Welcome to today, Wednesday November 4th, 2020. The day when many people across the globe thought they would know who the next President of the United States would be.

But as we’ve done for so much of 2020, it seems our job today is to take a pause. Just as we paused to slow the spread of the coronavirus and give scientists time to develop treatments and vaccines, today our task is to pause to ensure election officials can do their jobs. As voters, we did our job and turned out in record numbers, casting our votes despite the pandemic and despite deliberate efforts to block our voices. Local election administrators are hard at work counting our votes now, and every hour that goes by is adding to the tally and emphasizing the voters’ decisive choice.

What we know with absolute certainty in this moment is that we are more ready than we’ve been in a generation to lace up our boots, sharpen our pencils, and go forth enthusiastically, even joyfully, into the realm of civic engagement. We’ve marched, we’ve voted and we’re claiming the high ground. Today, we’re celebrating the movement momentum built — and still building — toward a more just future for us all. We will advance to hold the next President, the next Senate, the next House, the next Mayor and every other elected official — to account to ensure the will of the people prevails.

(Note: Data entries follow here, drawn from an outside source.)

(** what the loop finds at an external value *)
Lemma external_found k p g t o : node_of g1 p k → w_sccs w1 !! p = Some g → externalNodeMap g !! t = Some o →
  ∃ kx x n, o = Some kx ∧ hnodes h1 !! kx = Some x ∧ kx ∉ allNodes g1 ∧ node_of pdg t n ∧
    ∀ e', e' ∈ incomingEdges x ↔ ∃ k', sub_edge k t e' k'.
Proof.
  intros Hk Hg Ho. assert (is_Some (C !! p)) as [I HI] by (apply (bu_nodes _ _ _ _ _ _ B); eauto).
  destruct (bu_object _ _ _ _ _ _ B p I HI) as (g' & m & Hg' & Hm & Hobj).
  assert (g' = g) as -> by congruence.
  destruct (so_external _ _ _ _ _ _ Hobj t o Ho) as (kx & n & x & -> & Hn & HnI & Hx & Hinc).
  exists kx, x, n. split_and!; [done|done| |done|].
  { apply (bu_apart _ _ _ _ _ _ B p g t); [eauto|done|by right]. }
  intros e'. rewrite Hinc. split.
  - intros (e & a & He & Ha & Hends). destruct (wf_map _ _ W0 _ _ Hn) as [Hnn _].
    destruct (in_component_some n Hnn) as [k' Hk']. exists k', e, a, n. split_and!; try done.
    + by exists p, I.
    + intros <-. destruct Hk' as (q & J & Hq & HJ & HnJ).
      destruct (wf_map _ _ (bu_wf _ _ _ _ _ _ B) _ _ Hk) as (_ & z & Hz & <-).
      rewrite (node_of_inv _ _ _ _ _ (bu_wf _ _ _ _ _ _ B) Hq Hz) in HI. by simplify_eq.
    + by exists p, m.
  - intros (k' & e & a & n' & Hends & Ha & Hk' & Hne & Hn' & q & m' & Hq & Hm' & He).
    destruct (wf_map _ _ (bu_wf _ _ _ _ _ _ B) _ _ Hk) as (_ & z & Hz & <-).
    rewrite (node_of_inv _ _ _ _ _ (bu_wf _ _ _ _ _ _ B) Hq Hz) in Hm. simplify_eq.
    rewrite (node_unique h0 pdg W0 t n n') in * by done. exists e, a. split_and!; try done.
    destruct Ha as (q' & J & Hq' & HJ & Ha). rewrite (node_of_inv _ _ _ _ _ (bu_wf _ _ _ _ _ _ B) Hq' Hz) in HI. by simplify_eq.
Qed.

Lemma sub_edge_target k t e' k' v : sub_edge k t e' k' → vs !! t = Some v → v = Some k'.
Proof.
  intros (e & a & n & _ & _ & (p & I & Hp & HI & Hn) & _ & HT & _) (k2 & -> & Hk2)%Hvs. f_equal.
  eapply component_node_unique; [exact W0|exact B|done|]. by exists p, I, n.
Qed.
Lemma sub_edge_marked k t e' k' : sub_edge k t e' k' → vs !! t = Some (Some k').
Proof.
  intros (e & a & n & _ & _ & (p & I & Hp & HI & Hn) & _ & HT & _). apply Hvs. exists k'. split; [done|]. by exists p, I, n.
Qed.
Lemma sub_edge_live k t e' k' : sub_edge k t e' k' → is_Some (hedges h1 !! e').
Proof.
  intros (e & a & n & Hends & (q & I & Hq & HI & Ha) & _ & _ & _ & p & m & Hp & Hm & He).
  destruct (wf_map _ _ (bu_wf _ _ _ _ _ _ B) _ _ Hp) as (_ & z & Hz & <-).
  rewrite <- (node_of_inv _ _ _ _ _ (bu_wf _ _ _ _ _ _ B) Hq Hz) in HI.
  destruct (bu_object _ _ _ _ _ _ B _ I HI) as (g & m' & _ & Hm' & Hobj). simplify_eq.
  destruct (so_copied _ _ _ _ _ _ Hobj e a n Ha Hends) as (e'' & y & ? & ?). simplify_eq. eauto.
Qed.

Lemma wired_more done done' X cleared w : wired done X cleared w →
  (∀ k t e' k', sub_edge k t e' k' → done k t ↔ done' k t) → wired done' X cleared w.
Proof.
  intros [] Hd. split; try done.
  - intros e y e' He Hy. rewrite wi_sub0 by done. f_equiv. intros t. split; intros [? Hs]; (split; [|done]); by eapply Hd.
  - intros k t e' k' Hk Hs. eapply wi_some0; [|done]. by eapply Hd.
Qed.

Lemma wired_add_edge done cleared w k k' : wired done ∅ cleared w → k ∈ allNodes g1 → k' ∈ allNodes g1 →
  (∀ e y, e ∈ allEdges (dag (w_dag w)) → hedges (w_heap w) !! e = Some y → from y = k → to y ≠ k') →
  let e := nextAddr (w_heap w) in
  let s := added_edge (w_heap w) (dag (w_dag w)) (UndefinedDependence_new k k') in
  wired done {[e]} ({[e]} ∪ cleared) (mkWorld s.1 (w_sccs w) (set_dag s.2 (w_dag w))).
Proof.
  intros Wi Hk Hk' Hno e s. pose proof (wi_wf _ _ _ _ Wi) as W. destruct (wi_same _ _ _ _ Wi) as (Si & Se & Sn & St).
  set (y0 := UndefinedDependence_new k k') in *.
  assert (e ∉ allEdges (dag (w_dag w))) as Hfresh by by apply wf_fresh_edge.
  assert (∀ e1 y, e1 ∈ allEdges s.2 → hedges s.1 !! e1 = Some y →
    (e1 = e ∧ y = y0) ∨ (e1 ≠ e ∧ e1 ∈ allEdges (dag (w_dag w)) ∧ hedges (w_heap w) !! e1 = Some y)) as Hcase.
  { intros e1 y. simpl. fold e. rewrite elem_of_union, elem_of_singleton. intros He1.
    destruct (decide (e1 = e)) as [->|Hne]; [rewrite lookup_insert_eq; intros [= <-]; by left|].
    rewrite lookup_insert_ne by done. right. tauto. }
  assert (e ∈ allEdges s.2 ∧ hedges s.1 !! e = Some y0) as [Hein Hey].
  { simpl. fold e. rewrite lookup_insert_eq. set_solver. }
  assert (∀ e1 y, e1 ∈ allEdges (dag (w_dag w)) → hedges (w_heap w) !! e1 = Some y →
    e1 ∈ allEdges s.2 ∧ hedges s.1 !! e1 = Some y) as Hkeep.
  { intros e1 y He1 Hy. simpl. fold e. rewrite lookup_insert_ne by (by intros <-). split; [set_solver|done]. }
  split; cbn [w_heap w_sccs w_dag dag set_dag valueToSCCNode].
  - apply Wi.
  - apply Wi.
  - intros n x Hn Hx. unfold s. rewrite added_edge_nodes, (wi_nodes _ _ _ _ Wi n x Hn Hx). simpl.
    rewrite !decide_False by (by intros ->). by destruct x.
  - intros e1 y Hy. destruct (wi_old _ _ _ _ Wi e1 y Hy) as [Hy1 Hn1]. simpl. fold e.
    assert (e1 ≠ e).
    { intros ->. pose proof (heap_ok_fresh_edge _ (wf_heap _ _ W)) as Hnone. fold e in Hnone. congruence. }
    rewrite lookup_insert_ne by done. split; [done|]. set_solver.
  - apply added_edge_wf; simpl; rewrite ?Sn; done.
  - split_and!; done.
  - simpl. fold e. by rewrite (wi_cleared _ _ _ _ Wi).
  - intros e1 y e' He1 Hy. destruct (Hcase e1 y He1 Hy) as [[-> ->]|(_ & He2 & Hy2)].
    + simpl. split; [by intros ?%elem_of_empty|]. intros (t & Hd & Hs).
      destruct (wi_some _ _ _ _ Wi k t e' k' Hd Hs) as (e2 & y2 & He2 & Hy2 & Hf & Ht). by destruct (Hno e2 y2).
    + by apply (wi_sub _ _ _ _ Wi e1).
  - intros k1 t e' k2 Hd Hs. destruct (wi_some _ _ _ _ Wi k1 t e' k2 Hd Hs) as (e2 & y2 & He2 & Hy2 & Hft).
    exists e2, y2. destruct (Hkeep e2 y2 He2 Hy2). tauto.
  - intros e1 y Hne He1 Hy. destruct (Hcase e1 y He1 Hy) as [[-> _]|(_ & He2 & Hy2)]; [set_solver|].
    by apply (wi_only _ _ _ _ Wi e1 y); [apply not_elem_of_empty|..].
  - intros e1 e2 y1 y2 He1 He2 Hy1 Hy2 Hf Ht.
    destruct (Hcase e1 y1 He1 Hy1) as [[-> ->]|(_ & He1' & Hy1')], (Hcase e2 y2 He2 Hy2) as [[-> ->]|(_ & He2' & Hy2')].
    + done.
    + by destruct (Hno e2 y2).
    + by destruct (Hno e1 y1).
    + by apply (wi_unique _ _ _ _ Wi e1 e2 y1 y2).
Qed.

From Black Lives Matter, we learned to put our core value statement at the center, and to never, ever back down from an assertion of our basic dignity, our basic worth, our right to protest. And for observers of this movement, we have learned that there is no limit to the size of our collective vision for liberation. We’re not talking about small reductions in horrific statistics, or tinkering around the margins of policy change, the Movement for Black Lives is talking about a comprehensive reimagining of public safety and community care.

From Indivisible we learned that ordinary members of the public can use real, focused strategy in how we push Congress to do better. We have to actually hold our own representatives accountable, because Lindsay Graham just doesn’t care how many Californians leave him voicemails. From Sister District we learned about the immense opportunity sitting on the table with flipping state legislatures, and we learned that we can offer a kind of political mutual aid to districts across the country from us. From Solidarity Sundays, we learned that meeting regularly with a pod, and making civic engagement a part of your regular schedule is how we sustain ourselves when the change we need is more of a marathon than a sprint. From Pantsuit Nation x Supermajority, we learned that our personal stories, our joys and tragedies, bind us together and strengthen our resolve to fight for each other.

Formed from Shanelle Matthews’s community call in the wake of the 2016 election, Radical Communicators Network has become a thriving online hub spanning the continent, and now spanning multiple countries around the globe. We are communicators, strategists, artists, storytellers, filmmakers, podcasters and more sharing not just traditional resources, but also our best ideas for how our work can be stronger and more inclusive… how our work can interrupt harmful narratives and build new public narratives about the world we want.

Most recently, #UnstoppableVoters has powerfully demonstrated that, here, at the point of decision, we all have incredible artistic gifts to bring to the table to reach potential voters who are too often left out. From horse rides to the polls, to dancing mailboxes, to a circus and brass band procession through a district with historically low turnout, to billboards and bus ads with a message tailored specifically to potential voters with court fees, to large-scale projections of civil rights style voting posters, we have learned so much from a campaign that digs deep to find the right message and the right messenger for each community that could increase its voter turnout for this historic election.

So… Are you ready to advance justice? Let’s sign up for those textbanking shifts. Let’s get 3 friends to join us Sunday afternoon. Let’s look through our phone contacts to see who we know who can sing or act or stir up good trouble. Let’s convince our nonprofit leadership that a healthy democracy is a precursor to every other thing we’re working for. Let’s form cheer squads. We all have gifts, and there is a place in this big, raucous movement for everyone who is ready to put into action their aspirations for justice for all people.